DH is an complete and utter twunt. And to be honest, so are the rest of the parents in that group

Yanbu

My cousins ds drowned in the swimming pool in their back garden. His older brother took him into the house and in the time it took his mum to get the baby twins out the pool into the house he had ran round to the side door and got back into the pool.

Couple of minutes at the most, they took him off life support a few days later, he was nearly 3.

I'd be really pissed off if it was my dh

valiumredhead Fri 16-Nov-12 15:37:05

It's not about chances as it's not her behaviour that is wrong it's HIS.

AdoraJingleBells Fri 16-Nov-12 15:39:12

YANBU

It's not DD who should or shouldn't have another chance.
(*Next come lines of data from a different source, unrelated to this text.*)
Lemma sum_sublist_Forall2 {A B} (f : A → nat) (h : B → nat) (R : A → B → Prop) l :
  Forall (λ x, ∀ y, R x y → (h y ≤ f x)%nat) l →
  ∀ kept ys, sublist kept l → Forall2 R kept ys →
    (foldr Nat.add 0 (map h ys) ≤ foldr Nat.add 0 (map f l))%nat.
Proof.
  induction 1 as [|x l Hx _ IH]; intros kept ys Hsub HF.
  - apply sublist_nil_r in Hsub as ->. inversion HF. simpl. lia.
  - inversion Hsub as [|a k1 l1 Hsub'|a k1 l1 Hsub']; subst.
    + inversion HF as [|a b k2 ys' Hab HF']; subst. simpl.
      specialize (IH _ _ Hsub' HF'). specialize (Hx _ Hab). lia.
    + specialize (IH _ _ Hsub' HF). simpl. lia.
Qed.

Lemma embeds_size node : ∀ r, embeds node r → (outSize r ≤ rawSize node)%nat.
Proof.
  induction node as [node IH] using RawNode_ind'. intros r Hemb.
  inversion Hemb as [? ? kept _ Hsub HF]; subst.
  rewrite rawSize_eq, outSize_eq. apply le_n_S.
  eapply sum_sublist_Forall2; [|exact Hsub|exact HF].
  unfold rawChildren.
  destruct (n_children node) as [[|?|children]|]; try (constructor; fail).
  exact (IH _ eq_refl).
Qed.

(** X3.  A pass never emits more nodes than it was given: the output trees
    have, together, at most as many nodes as the input trees. *)
Theorem output_is_not_larger_than_input
    (rawNodes : list RawNode) (extractors : list ExtractorFn)
    (options : TraversalOptions) (globalVars : GlobalVars) (out : Extracted) :
  extractFromDesign rawNodes extractors options globalVars = Ok out →
  (foldr Nat.add 0 (map outSize (r_nodes out))
   ≤ foldr Nat.add 0 (map rawSize rawNodes))%nat.
Proof.
  intros E.
  eapply (sum_sublist_Forall2 rawSize outSize embeds);
    [| apply (sublist_List_filter (λ node, shouldProcessNode node options))
     | eapply processNodeWithExtractors_embeds_roots; exact E ].
  rewrite Forall_forall. intros x _ y. apply embeds_size.
Qed.

Lemma shouldProcessNode_nodeFilter node options f :
  nodeFilter options = Some f → shouldProcessNode node options = true → f node = true.
Proof.
  unfold shouldProcessNode. intros ->. destruct (negb (isVisible node)); [discriminate|].
  destruct (f node); [reflexivity | discriminate].
Qed.

(** X4.  With a custom filter [f], every node of the output stems from an
    input node at the same depth that [f] accepts and all of whose
    ancestors [f] accepts: a node the filter rejects is left out together
    with all its descendants, whatever the filter says of them. *)
Theorem custom_filter_prunes_subtrees
    (rawNodes : list RawNode) (extractors : list ExtractorFn)
    (options : TraversalOptions) (globalVars : GlobalVars) (out : Extracted)
    (f : RawNode → bool) :
  nodeFilter options = Some f →
  extractFromDesign rawNodes extractors options globalVars = Ok out →
  ∀ root k o, root ∈ r_nodes out → occursAt k root o →
    ∃ raw n, raw ∈ rawNodes ∧ pathAt (λ x, f x = true) k raw n ∧ baseOf n o.
Proof.
  intros Hf E root k o Hroot Hocc.
  destruct (extractFromDesign_origin _ _ _ _ _ E _ _ _ Hroot Hocc)
    as (raw & n & context & g & Hraw & Hpath & Hcall & _).
  exists raw, n. split; [exact Hraw|]. split.
  - eapply pathAt_impl; [|exact Hpath]. intros x. apply shouldProcessNode_nodeFilter, Hf.
  - apply processNodeWithExtractors_cases in Hcall as [Hbase _]. exact Hbase.
Qed.

(** X5.  Outside instance pruning, that is for a node that is not an
    INSTANCE or when [includeFullInstanceData] is set, and above the depth
    bound, the output children are, in order, the outputs of all the
    children that pass the visibility gate and the custom filter: one for
    each, none left out. *)
Theorem unpruned_node_keeps_all_retained_children
    (node : RawNode) (extractors : list ExtractorFn) (context : TraversalContext)
    (options : TraversalOptions) (r : SimplifiedNode) (g : GlobalVars) :
  n_type node ≠ "INSTANCE" ∨ includeFullInstanceData options = true →
  (∀ d, maxDepth options = Some d → (Z.of_nat (c_currentDepth context) < d)%Z) →
  processNodeWithExtractors node extractors context options = Ok (Some r, g) →
  Forall2 baseOf
    (List.filter (λ child, shouldProcessNode child options) (rawChildren node))
    (childrenOf r).
Proof.
  intros Hplain Hdepth E.
  assert (Hinst : String.eqb (n_type node) "INSTANCE"
                  && negb (includeFullInstanceData options) = false).
  { destruct Hplain as [Ht|Hf].
    - apply String.eqb_neq in Ht. rewrite Ht. reflexivity.
    - rewrite Hf. apply andb_false_r. }
  destruct (children_field_spec _ _ _ _ _ _ E) as (_ & _ & Hspec).
  specialize (Hspec (λ _, true)). unfold selectedChildren in Hspec.
  assert (Htrav : shouldTraverseChildren node context options = true).
  { unfold shouldTraverseChildren. rewrite Hinst.
    destruct (maxDepth options) as [d|]; [|reflexivity].
    specialize (Hdepth d eq_refl).
    destruct (Z.leb_spec d (Z.of_nat (c_currentDepth context))); [lia | reflexivity]. }
  rewrite Htrav in Hspec. apply Hspec.
  unfold childrenToProcess. rewrite Hinst. reflexivity.
Qed.

Lemma noInstance_eq node :
  noInstance node
  = negb (String.eqb (n_type node) "INSTANCE")
    && forallb noInstance (rawChildren node).
Proof. destruct node as [? ? ? ? [[| |cs]|] ? ?]; reflexivity. Qed.
(* ===== verification/Text.v ===== *)
(** * Text

    The operations of [str] the components share: characters and white space
    of UTF-8 text, trimming, splitting and joining, ASCII case. *)
From S2P Require Import Prelude.

(** [char::is_whitespace] on UTF-8 text: the number of bytes of the white space
    character at the front, or 0. *)
Definition bytes (l : list N) : string := foldr (λ n s, String (Ascii.ascii_of_N n) s) EmptyString l.

Definition wide_spaces : list string := map bytes
  ([[0xC2; 0x85]; [0xC2; 0xA0]; [0xE1; 0x9A; 0x80]; [0xE2; 0x80; 0x80]; [0xE2; 0x80; 0x81];
   [0xE2; 0x80; 0x82]; [0xE2; 0x80; 0x83]; [0xE2; 0x80; 0x84]; [0xE2; 0x80; 0x85];
   [0xE2; 0x80; 0x86]; [0xE2; 0x80; 0x87]; [0xE2; 0x80; 0x88]; [0xE2; 0x80; 0x89];
   [0xE2; 0x80; 0x8A]; [0xE2; 0x80; 0xA8]; [0xE2; 0x80; 0xA9]; [0xE2; 0x80; 0xAF];
   [0xE2; 0x81; 0x9F]; [0xE3; 0x80; 0x80]])%N.

Definition whitespace_len (s : string) : nat :=
  match s with
  | EmptyString => 0
  | String c _ =>
      let n := N_of_ascii c in
      if ((9 <=? n)%N && (n <=? 13)%N) || (n =? 32)%N then 1
      else match List.find (λ w, String.prefix w s) wide_spaces with
           | Some w => String.length w
           | None => 0
           end
  end.

(** [split_whitespace()]: [skip] bytes of a white space character are still to
    be passed over, [cur] is the word being read. *)
Fixpoint words_from (skip : nat) (cur s : string) : list string :=
  let emit rest := if bool_decide (cur = "") then rest else cur :: rest in
  match s with
  | EmptyString => emit []
  | String c s' =>
      match skip with
      | S skip => words_from skip cur s'
      | O =>
          match whitespace_len s with
          | O => words_from 0 (cur +:+ String c "") s'
          | S skip => emit (words_from skip "" s')
          end
      end
  end.
Definition split_whitespace (s : string) : list string := words_from 0 "" s.

(** [s.trim().is_empty()] *)
Definition blank (s : string) : bool := bool_decide (split_whitespace s = []).

Definition ascii_lower (c : ascii) : ascii :=
  if in_range "A"%char "Z"%char c then Ascii.ascii_of_N (N_of_ascii c + 32) else c.
Fixpoint eq_ignore_ascii_case (a b : string) : bool :=
  match a, b with
  | EmptyString, EmptyString => true
  | String x a, String y b => bool_decide (ascii_lower x = ascii_lower y) && eq_ignore_ascii_case a b
  | _, _ => false
  end.

(** [str::to_ascii_lowercase]. *)
Fixpoint to_ascii_lowercase (s : string) : string :=
  match s with
  | EmptyString => EmptyString
  | String c s => String (ascii_lower c) (to_ascii_lowercase s)
  end.

(** [str::trim_start], [str::trim_end] and [str::trim]; [skip] bytes of a white
    space character are still to be passed over. *)
Fixpoint trim_start_from (skip : nat) (s : string) : string :=
  match s with
  | EmptyString => EmptyString
  | String _ s' =>
      match skip with
      | S skip => trim_start_from skip s'
      | O => match whitespace_len s with O => s | S skip => trim_start_from skip s' end
      end
  end.

Fixpoint trim_end_from (skip : nat) (s : string) : string :=
  match s with
  | EmptyString => EmptyString
  | String c s' =>
      let blank_byte skip :=
        let rest := trim_end_from skip s' in
        if bool_decide (rest = "") then "" else String c rest in
      match skip with
      | S skip => blank_byte skip
      | O => match whitespace_len s with O => String c (trim_end_from 0 s') | S skip => blank_byte skip end
      end
  end.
She isn't the one who neglected to supervise a 3 yr old. I would say DD doesn't go unless you are there, because he can't be trusted. Make these Friday evenings your fun time with DD, or do fun time with her at home on Friday evenings, leave DH to get pissed and sort himself out.

Moomins that's horrible sad

Turniphead1 Fri 16-Nov-12 15:40:16

Am relaxed about child safety compared to most. But this terrifies me. This is an actual real danger. Every year a significant number of kids die this way. You are SO not being unreasonable. Glad you Dd safe.

drivingmisspotty Fri 16-Nov-12 15:41:14

Oops, please excuse my national stereotyping.

WitchesTit Fri 16-Nov-12 15:45:30

YANBU. It's exactly those sort of situations that lead to 'accidents'

Startail Fri 16-Nov-12 15:45:39

YANBU
My DDs are fish, but they couldn't have swum well enough at 3 to get out of trouble. DD2 by 4.5-5 yes. She did huge water chutes and centre parks rapids in the dark.

But a 3 and a 4y old by a pool on their own no way.

earthpixie Fri 16-Nov-12 15:49:53

I would actually be wondering if I could forgive DH if he did that. Very nearly a dealbreaker.

Soapysuds64 Fri 16-Nov-12 15:53:30

I used to live abroad, where the new year eve party was held by the side of the swimming pool. Adults were drinking, kids were playing. One 4 year old girl drowned. It sounds pretty much the same. Kind of place / atmosphere that you describe. Drowning does happen.

Lavenderhoney Fri 16-Nov-12 15:58:29

Yanbu. Your dd could have died. You are not over reacting. Does he mean he wants a 2nd chance? I would say not on a Friday night- when he is inside at the bar and someone says I'll watch her for you, them pops off to the loo, starts chatting etc, this time you might not be lucky. And what if other dc are playing near the pool and start pushing? She could easily go in and not be noticed.

Stick to your guns, I know I would.

CinnabarRed Fri 16-Nov-12 16:01:47

My DH has a colleague whose 3 year old drowned in a pool in Spain. DH is now absolutely uncompromising about water safety, and rightly so.